(Dataset entries)

◇ ◇ ◇ ◇ ◇

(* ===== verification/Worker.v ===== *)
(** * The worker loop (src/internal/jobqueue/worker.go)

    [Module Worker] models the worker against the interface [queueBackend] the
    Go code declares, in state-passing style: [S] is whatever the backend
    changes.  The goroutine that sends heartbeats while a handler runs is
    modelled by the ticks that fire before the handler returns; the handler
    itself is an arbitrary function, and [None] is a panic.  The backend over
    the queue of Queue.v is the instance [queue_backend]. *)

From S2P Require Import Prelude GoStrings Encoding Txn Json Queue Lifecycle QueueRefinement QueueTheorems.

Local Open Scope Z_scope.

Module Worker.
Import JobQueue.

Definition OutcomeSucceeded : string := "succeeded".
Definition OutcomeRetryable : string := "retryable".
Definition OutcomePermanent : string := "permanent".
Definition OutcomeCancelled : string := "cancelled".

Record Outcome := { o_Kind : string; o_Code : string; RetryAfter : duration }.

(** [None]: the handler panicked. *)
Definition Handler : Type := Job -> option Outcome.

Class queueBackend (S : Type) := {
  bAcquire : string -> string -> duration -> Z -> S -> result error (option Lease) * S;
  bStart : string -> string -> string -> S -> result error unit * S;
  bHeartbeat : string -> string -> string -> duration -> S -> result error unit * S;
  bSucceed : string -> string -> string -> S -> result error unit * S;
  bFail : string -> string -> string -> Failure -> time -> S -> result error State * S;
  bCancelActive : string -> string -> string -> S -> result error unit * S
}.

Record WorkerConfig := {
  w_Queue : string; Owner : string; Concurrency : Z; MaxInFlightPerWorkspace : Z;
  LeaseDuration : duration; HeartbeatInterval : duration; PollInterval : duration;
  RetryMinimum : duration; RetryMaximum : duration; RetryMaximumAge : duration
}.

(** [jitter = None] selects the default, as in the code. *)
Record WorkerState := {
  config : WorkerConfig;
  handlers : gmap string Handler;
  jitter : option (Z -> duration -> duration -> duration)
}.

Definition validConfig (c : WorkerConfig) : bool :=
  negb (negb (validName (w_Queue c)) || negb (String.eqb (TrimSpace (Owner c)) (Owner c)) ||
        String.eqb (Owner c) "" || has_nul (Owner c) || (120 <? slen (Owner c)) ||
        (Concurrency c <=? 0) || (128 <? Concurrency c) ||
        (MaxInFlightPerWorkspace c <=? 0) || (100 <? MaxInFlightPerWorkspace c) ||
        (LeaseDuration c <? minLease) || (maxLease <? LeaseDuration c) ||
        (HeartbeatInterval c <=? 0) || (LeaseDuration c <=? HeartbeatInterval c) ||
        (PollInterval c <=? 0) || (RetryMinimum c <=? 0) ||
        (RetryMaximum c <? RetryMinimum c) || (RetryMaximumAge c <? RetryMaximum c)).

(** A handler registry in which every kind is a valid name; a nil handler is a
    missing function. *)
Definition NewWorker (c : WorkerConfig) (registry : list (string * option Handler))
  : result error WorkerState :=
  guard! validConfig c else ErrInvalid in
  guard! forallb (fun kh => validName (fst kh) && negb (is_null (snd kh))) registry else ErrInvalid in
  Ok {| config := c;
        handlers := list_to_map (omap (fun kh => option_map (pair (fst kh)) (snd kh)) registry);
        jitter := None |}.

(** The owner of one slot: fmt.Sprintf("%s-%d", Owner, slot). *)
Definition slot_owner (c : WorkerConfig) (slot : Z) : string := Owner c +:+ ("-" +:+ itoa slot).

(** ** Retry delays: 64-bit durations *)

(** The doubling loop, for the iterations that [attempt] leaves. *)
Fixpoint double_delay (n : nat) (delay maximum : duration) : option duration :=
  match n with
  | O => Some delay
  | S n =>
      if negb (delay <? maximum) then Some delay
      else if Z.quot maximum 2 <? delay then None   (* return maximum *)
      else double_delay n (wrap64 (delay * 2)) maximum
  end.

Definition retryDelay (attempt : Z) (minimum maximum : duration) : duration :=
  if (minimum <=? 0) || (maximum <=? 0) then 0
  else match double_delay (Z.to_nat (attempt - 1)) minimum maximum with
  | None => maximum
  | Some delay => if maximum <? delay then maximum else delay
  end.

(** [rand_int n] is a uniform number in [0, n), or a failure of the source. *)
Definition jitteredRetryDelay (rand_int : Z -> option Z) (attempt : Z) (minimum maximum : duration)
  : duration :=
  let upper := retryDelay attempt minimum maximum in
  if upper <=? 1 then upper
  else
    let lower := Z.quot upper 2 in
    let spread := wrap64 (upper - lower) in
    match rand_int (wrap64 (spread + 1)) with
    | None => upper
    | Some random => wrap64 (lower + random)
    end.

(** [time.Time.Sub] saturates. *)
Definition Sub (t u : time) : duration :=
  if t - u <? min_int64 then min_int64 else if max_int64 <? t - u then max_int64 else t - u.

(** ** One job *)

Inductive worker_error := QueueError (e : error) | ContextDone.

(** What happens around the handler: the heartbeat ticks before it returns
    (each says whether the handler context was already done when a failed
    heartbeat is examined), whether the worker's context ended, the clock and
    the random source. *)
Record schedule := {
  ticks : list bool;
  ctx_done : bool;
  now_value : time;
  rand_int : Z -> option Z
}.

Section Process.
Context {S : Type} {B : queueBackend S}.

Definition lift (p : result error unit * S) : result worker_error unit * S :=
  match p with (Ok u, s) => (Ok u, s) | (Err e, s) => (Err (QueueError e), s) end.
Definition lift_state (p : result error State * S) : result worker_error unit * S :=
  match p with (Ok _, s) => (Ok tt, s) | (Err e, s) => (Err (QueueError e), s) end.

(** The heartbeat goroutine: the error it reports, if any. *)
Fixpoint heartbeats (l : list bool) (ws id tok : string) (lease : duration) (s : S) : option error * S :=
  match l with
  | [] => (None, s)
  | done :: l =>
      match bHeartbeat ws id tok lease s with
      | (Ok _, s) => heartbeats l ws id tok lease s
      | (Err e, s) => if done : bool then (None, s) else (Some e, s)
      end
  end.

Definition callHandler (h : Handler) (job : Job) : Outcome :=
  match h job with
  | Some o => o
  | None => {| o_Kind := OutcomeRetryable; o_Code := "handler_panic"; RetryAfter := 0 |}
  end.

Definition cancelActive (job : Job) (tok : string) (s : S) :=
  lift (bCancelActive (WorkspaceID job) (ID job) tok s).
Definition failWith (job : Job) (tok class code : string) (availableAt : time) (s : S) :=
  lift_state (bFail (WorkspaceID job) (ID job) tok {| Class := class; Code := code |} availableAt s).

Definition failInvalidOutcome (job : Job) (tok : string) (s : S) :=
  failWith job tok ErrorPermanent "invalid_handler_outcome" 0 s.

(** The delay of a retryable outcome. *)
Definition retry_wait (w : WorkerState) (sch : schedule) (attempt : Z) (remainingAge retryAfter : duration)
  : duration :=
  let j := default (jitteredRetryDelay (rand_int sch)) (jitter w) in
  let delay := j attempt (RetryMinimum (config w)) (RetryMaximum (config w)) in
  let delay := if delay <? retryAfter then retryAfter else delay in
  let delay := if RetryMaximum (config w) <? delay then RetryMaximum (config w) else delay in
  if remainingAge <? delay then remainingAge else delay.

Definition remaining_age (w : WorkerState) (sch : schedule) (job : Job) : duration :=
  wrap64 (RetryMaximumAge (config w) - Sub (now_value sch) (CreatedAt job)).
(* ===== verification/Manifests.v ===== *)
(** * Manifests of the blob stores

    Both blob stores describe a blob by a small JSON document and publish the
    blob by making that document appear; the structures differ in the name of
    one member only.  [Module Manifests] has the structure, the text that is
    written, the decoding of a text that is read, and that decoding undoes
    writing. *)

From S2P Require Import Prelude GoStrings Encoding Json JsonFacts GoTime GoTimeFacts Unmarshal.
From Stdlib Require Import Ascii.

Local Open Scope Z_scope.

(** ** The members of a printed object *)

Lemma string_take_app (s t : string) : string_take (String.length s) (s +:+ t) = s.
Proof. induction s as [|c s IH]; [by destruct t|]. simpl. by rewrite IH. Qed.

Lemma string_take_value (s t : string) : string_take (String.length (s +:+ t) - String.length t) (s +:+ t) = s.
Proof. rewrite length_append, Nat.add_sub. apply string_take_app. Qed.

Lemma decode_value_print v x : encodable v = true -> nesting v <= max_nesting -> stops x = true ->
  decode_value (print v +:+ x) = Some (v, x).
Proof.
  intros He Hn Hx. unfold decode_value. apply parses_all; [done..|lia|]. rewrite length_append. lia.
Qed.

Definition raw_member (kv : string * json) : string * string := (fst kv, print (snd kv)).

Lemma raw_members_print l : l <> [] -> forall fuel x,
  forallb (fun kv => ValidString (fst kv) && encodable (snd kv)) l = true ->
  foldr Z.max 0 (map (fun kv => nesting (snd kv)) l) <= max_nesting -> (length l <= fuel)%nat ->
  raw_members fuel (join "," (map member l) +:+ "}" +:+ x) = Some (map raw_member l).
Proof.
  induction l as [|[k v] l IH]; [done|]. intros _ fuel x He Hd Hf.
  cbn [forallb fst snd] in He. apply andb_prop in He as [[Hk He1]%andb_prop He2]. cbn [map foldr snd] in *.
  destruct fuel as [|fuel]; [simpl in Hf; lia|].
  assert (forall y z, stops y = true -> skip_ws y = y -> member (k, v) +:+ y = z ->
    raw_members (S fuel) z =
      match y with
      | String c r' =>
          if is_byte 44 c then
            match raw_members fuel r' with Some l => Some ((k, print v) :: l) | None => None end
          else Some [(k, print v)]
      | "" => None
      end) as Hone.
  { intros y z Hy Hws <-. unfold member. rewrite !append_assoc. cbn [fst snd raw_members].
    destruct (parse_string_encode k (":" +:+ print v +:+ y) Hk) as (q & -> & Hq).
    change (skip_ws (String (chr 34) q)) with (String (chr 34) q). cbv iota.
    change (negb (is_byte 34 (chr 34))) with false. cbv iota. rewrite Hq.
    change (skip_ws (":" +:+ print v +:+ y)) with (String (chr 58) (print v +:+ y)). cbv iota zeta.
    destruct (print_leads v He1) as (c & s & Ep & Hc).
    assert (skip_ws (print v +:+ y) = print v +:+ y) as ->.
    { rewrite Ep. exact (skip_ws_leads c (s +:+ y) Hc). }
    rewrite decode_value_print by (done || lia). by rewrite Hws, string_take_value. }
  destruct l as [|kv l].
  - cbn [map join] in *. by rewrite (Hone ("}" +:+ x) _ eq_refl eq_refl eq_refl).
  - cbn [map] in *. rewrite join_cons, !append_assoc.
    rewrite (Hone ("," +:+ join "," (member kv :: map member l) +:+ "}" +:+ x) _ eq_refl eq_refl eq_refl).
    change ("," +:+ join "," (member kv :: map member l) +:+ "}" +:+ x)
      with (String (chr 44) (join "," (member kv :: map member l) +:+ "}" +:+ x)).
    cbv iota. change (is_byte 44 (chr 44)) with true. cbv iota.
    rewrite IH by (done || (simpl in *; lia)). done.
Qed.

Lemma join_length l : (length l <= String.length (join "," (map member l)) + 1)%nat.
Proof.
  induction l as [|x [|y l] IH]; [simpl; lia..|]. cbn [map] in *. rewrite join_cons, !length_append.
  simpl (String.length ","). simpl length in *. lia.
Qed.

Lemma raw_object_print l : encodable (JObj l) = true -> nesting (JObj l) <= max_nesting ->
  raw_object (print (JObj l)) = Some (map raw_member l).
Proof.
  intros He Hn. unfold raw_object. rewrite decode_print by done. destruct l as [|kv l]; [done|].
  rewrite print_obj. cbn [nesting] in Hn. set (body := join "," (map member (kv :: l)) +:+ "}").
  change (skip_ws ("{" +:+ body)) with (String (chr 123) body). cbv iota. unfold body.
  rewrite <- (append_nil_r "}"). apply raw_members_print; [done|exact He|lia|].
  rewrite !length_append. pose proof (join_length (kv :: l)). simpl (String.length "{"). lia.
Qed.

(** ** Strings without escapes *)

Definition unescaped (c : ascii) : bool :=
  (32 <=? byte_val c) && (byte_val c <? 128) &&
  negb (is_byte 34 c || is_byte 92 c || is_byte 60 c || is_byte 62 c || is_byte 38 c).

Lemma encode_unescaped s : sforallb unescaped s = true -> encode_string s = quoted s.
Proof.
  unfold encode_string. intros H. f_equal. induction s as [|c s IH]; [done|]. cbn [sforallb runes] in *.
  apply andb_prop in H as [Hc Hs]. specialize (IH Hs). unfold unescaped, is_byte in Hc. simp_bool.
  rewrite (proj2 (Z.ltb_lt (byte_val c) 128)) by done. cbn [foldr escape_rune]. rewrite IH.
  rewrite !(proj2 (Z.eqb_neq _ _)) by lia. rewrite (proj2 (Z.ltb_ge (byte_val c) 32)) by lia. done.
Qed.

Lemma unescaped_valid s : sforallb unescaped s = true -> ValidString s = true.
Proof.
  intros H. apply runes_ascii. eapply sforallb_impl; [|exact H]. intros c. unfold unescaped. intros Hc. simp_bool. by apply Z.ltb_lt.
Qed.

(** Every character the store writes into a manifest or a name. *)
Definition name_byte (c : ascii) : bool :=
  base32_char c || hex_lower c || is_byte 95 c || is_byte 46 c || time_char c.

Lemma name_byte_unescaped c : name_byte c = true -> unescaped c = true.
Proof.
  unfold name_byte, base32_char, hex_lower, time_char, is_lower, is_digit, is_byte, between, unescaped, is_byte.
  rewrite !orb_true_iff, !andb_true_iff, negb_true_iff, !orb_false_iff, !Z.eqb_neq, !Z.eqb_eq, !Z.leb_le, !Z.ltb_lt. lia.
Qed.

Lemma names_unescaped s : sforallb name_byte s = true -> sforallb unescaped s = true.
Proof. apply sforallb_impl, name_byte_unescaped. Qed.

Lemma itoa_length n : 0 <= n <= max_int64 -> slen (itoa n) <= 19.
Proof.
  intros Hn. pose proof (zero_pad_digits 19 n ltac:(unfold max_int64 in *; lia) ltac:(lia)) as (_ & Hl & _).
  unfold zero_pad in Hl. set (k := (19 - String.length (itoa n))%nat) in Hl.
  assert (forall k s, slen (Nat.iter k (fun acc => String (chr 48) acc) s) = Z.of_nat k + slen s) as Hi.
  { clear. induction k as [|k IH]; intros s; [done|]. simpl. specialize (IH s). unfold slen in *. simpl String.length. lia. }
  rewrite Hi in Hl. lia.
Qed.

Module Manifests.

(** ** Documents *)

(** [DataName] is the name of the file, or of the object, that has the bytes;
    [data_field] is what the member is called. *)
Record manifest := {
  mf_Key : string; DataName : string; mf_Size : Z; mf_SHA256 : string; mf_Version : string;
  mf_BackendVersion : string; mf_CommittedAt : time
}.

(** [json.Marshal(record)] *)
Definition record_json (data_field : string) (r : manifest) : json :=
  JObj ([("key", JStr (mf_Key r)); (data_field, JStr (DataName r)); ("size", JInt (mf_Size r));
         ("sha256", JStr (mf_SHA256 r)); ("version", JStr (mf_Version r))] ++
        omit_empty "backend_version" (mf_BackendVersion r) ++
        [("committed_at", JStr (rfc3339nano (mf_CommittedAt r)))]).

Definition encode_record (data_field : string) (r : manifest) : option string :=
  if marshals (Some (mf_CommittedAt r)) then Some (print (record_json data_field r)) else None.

◇ ◇ ◇ ◇ ◇

Reproduce the records above line by line, without any change, up to and including the line that holds "Go code declares, in".

--- Response area ---
(* ===== verification/Worker.v ===== *)
(** * The worker loop (src/internal/jobqueue/worker.go)

    [Module Worker] models the worker against the interface [queueBackend] the
    Go code declares, in state-passing style: [S] is whatever the backend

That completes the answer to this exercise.